▶ _Action item_
For the listing below, print exactly the lines from the line with "destruct (body_cell_lookup hdrs" to the line with "split; [done|]. split; [done|]. split; [done|].", both included, and nothing beyond them.

--- START ---

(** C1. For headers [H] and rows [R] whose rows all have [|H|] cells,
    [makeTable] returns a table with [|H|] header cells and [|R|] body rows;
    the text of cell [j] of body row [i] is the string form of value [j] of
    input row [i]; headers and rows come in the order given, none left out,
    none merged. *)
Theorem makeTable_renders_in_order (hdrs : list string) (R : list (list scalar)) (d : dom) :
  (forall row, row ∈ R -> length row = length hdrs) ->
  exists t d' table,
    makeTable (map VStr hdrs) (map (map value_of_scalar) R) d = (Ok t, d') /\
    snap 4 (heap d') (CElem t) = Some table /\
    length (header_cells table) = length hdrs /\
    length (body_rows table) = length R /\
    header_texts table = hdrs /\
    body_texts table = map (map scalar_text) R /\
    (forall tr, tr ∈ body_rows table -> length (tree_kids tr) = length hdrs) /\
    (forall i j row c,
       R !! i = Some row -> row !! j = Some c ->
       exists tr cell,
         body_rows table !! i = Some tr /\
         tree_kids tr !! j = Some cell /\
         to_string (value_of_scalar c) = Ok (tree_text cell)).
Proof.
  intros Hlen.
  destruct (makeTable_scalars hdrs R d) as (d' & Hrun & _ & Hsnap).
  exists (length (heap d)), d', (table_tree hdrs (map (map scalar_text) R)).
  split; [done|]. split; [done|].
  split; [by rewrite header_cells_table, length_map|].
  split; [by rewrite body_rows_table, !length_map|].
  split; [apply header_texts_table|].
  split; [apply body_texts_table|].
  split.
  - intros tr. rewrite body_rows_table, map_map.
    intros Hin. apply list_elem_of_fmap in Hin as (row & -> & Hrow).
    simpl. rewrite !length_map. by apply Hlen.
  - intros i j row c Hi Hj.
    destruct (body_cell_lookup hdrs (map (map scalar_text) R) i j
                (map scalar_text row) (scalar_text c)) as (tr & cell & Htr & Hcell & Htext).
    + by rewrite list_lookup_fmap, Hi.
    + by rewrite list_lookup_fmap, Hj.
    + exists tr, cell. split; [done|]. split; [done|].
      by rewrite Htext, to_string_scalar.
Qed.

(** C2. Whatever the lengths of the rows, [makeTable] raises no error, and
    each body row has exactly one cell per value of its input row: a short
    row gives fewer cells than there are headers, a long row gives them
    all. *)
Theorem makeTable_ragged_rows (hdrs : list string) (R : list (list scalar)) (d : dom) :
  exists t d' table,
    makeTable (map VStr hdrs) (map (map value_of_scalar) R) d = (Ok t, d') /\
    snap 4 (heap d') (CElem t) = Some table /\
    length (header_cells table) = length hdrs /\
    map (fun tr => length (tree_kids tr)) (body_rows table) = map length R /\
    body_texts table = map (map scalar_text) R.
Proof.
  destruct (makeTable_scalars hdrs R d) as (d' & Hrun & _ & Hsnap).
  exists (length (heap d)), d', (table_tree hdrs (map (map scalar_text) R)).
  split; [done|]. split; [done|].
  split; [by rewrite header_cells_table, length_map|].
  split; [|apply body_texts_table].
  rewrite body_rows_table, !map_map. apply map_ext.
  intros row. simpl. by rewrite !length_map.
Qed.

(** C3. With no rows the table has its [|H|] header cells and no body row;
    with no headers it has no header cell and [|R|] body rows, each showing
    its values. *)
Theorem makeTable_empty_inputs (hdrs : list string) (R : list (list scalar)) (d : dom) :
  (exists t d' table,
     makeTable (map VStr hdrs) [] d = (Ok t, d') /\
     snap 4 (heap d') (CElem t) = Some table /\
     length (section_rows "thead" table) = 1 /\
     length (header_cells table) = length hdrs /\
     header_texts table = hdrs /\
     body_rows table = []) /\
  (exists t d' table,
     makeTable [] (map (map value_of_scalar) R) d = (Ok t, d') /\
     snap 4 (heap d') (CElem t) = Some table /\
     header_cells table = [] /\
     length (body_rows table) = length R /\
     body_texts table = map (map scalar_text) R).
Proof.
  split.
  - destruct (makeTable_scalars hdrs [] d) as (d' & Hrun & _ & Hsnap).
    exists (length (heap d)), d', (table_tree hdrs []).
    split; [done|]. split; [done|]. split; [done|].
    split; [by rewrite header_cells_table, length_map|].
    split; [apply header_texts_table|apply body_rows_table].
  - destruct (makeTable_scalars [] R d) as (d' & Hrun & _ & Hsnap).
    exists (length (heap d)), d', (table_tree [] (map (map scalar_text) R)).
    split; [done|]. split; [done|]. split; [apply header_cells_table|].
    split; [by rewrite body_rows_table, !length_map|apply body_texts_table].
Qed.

--- END ---

▶ _Solution below_
    destruct (body_cell_lookup hdrs (map (map scalar_text) R) i j
                (map scalar_text row) (scalar_text c)) as (tr & cell & Htr & Hcell & Htext).
    + by rewrite list_lookup_fmap, Hi.
    + by rewrite list_lookup_fmap, Hj.
    + exists tr, cell. split; [done|]. split; [done|].
      by rewrite Htext, to_string_scalar.
Qed.

(** C2. Whatever the lengths of the rows, [makeTable] raises no error, and
    each body row has exactly one cell per value of its input row: a short
    row gives fewer cells than there are headers, a long row gives them
    all. *)
Theorem makeTable_ragged_rows (hdrs : list string) (R : list (list scalar)) (d : dom) :
  exists t d' table,
    makeTable (map VStr hdrs) (map (map value_of_scalar) R) d = (Ok t, d') /\
    snap 4 (heap d') (CElem t) = Some table /\
    length (header_cells table) = length hdrs /\
    map (fun tr => length (tree_kids tr)) (body_rows table) = map length R /\
    body_texts table = map (map scalar_text) R.
Proof.
  destruct (makeTable_scalars hdrs R d) as (d' & Hrun & _ & Hsnap).
  exists (length (heap d)), d', (table_tree hdrs (map (map scalar_text) R)).
  split; [done|]. split; [done|].
  split; [by rewrite header_cells_table, length_map|].
  split; [|apply body_texts_table].
  rewrite body_rows_table, !map_map. apply map_ext.
  intros row. simpl. by rewrite !length_map.
Qed.

(** C3. With no rows the table has its [|H|] header cells and no body row;
    with no headers it has no header cell and [|R|] body rows, each showing
    its values. *)
Theorem makeTable_empty_inputs (hdrs : list string) (R : list (list scalar)) (d : dom) :
  (exists t d' table,
     makeTable (map VStr hdrs) [] d = (Ok t, d') /\
     snap 4 (heap d') (CElem t) = Some table /\
     length (section_rows "thead" table) = 1 /\
     length (header_cells table) = length hdrs /\
     header_texts table = hdrs /\
     body_rows table = []) /\
  (exists t d' table,
     makeTable [] (map (map value_of_scalar) R) d = (Ok t, d') /\
     snap 4 (heap d') (CElem t) = Some table /\
     header_cells table = [] /\
     length (body_rows table) = length R /\
     body_texts table = map (map scalar_text) R).
Proof.
  split.
  - destruct (makeTable_scalars hdrs [] d) as (d' & Hrun & _ & Hsnap).
    exists (length (heap d)), d', (table_tree hdrs []).
    split; [done|]. split; [done|]. split; [done|].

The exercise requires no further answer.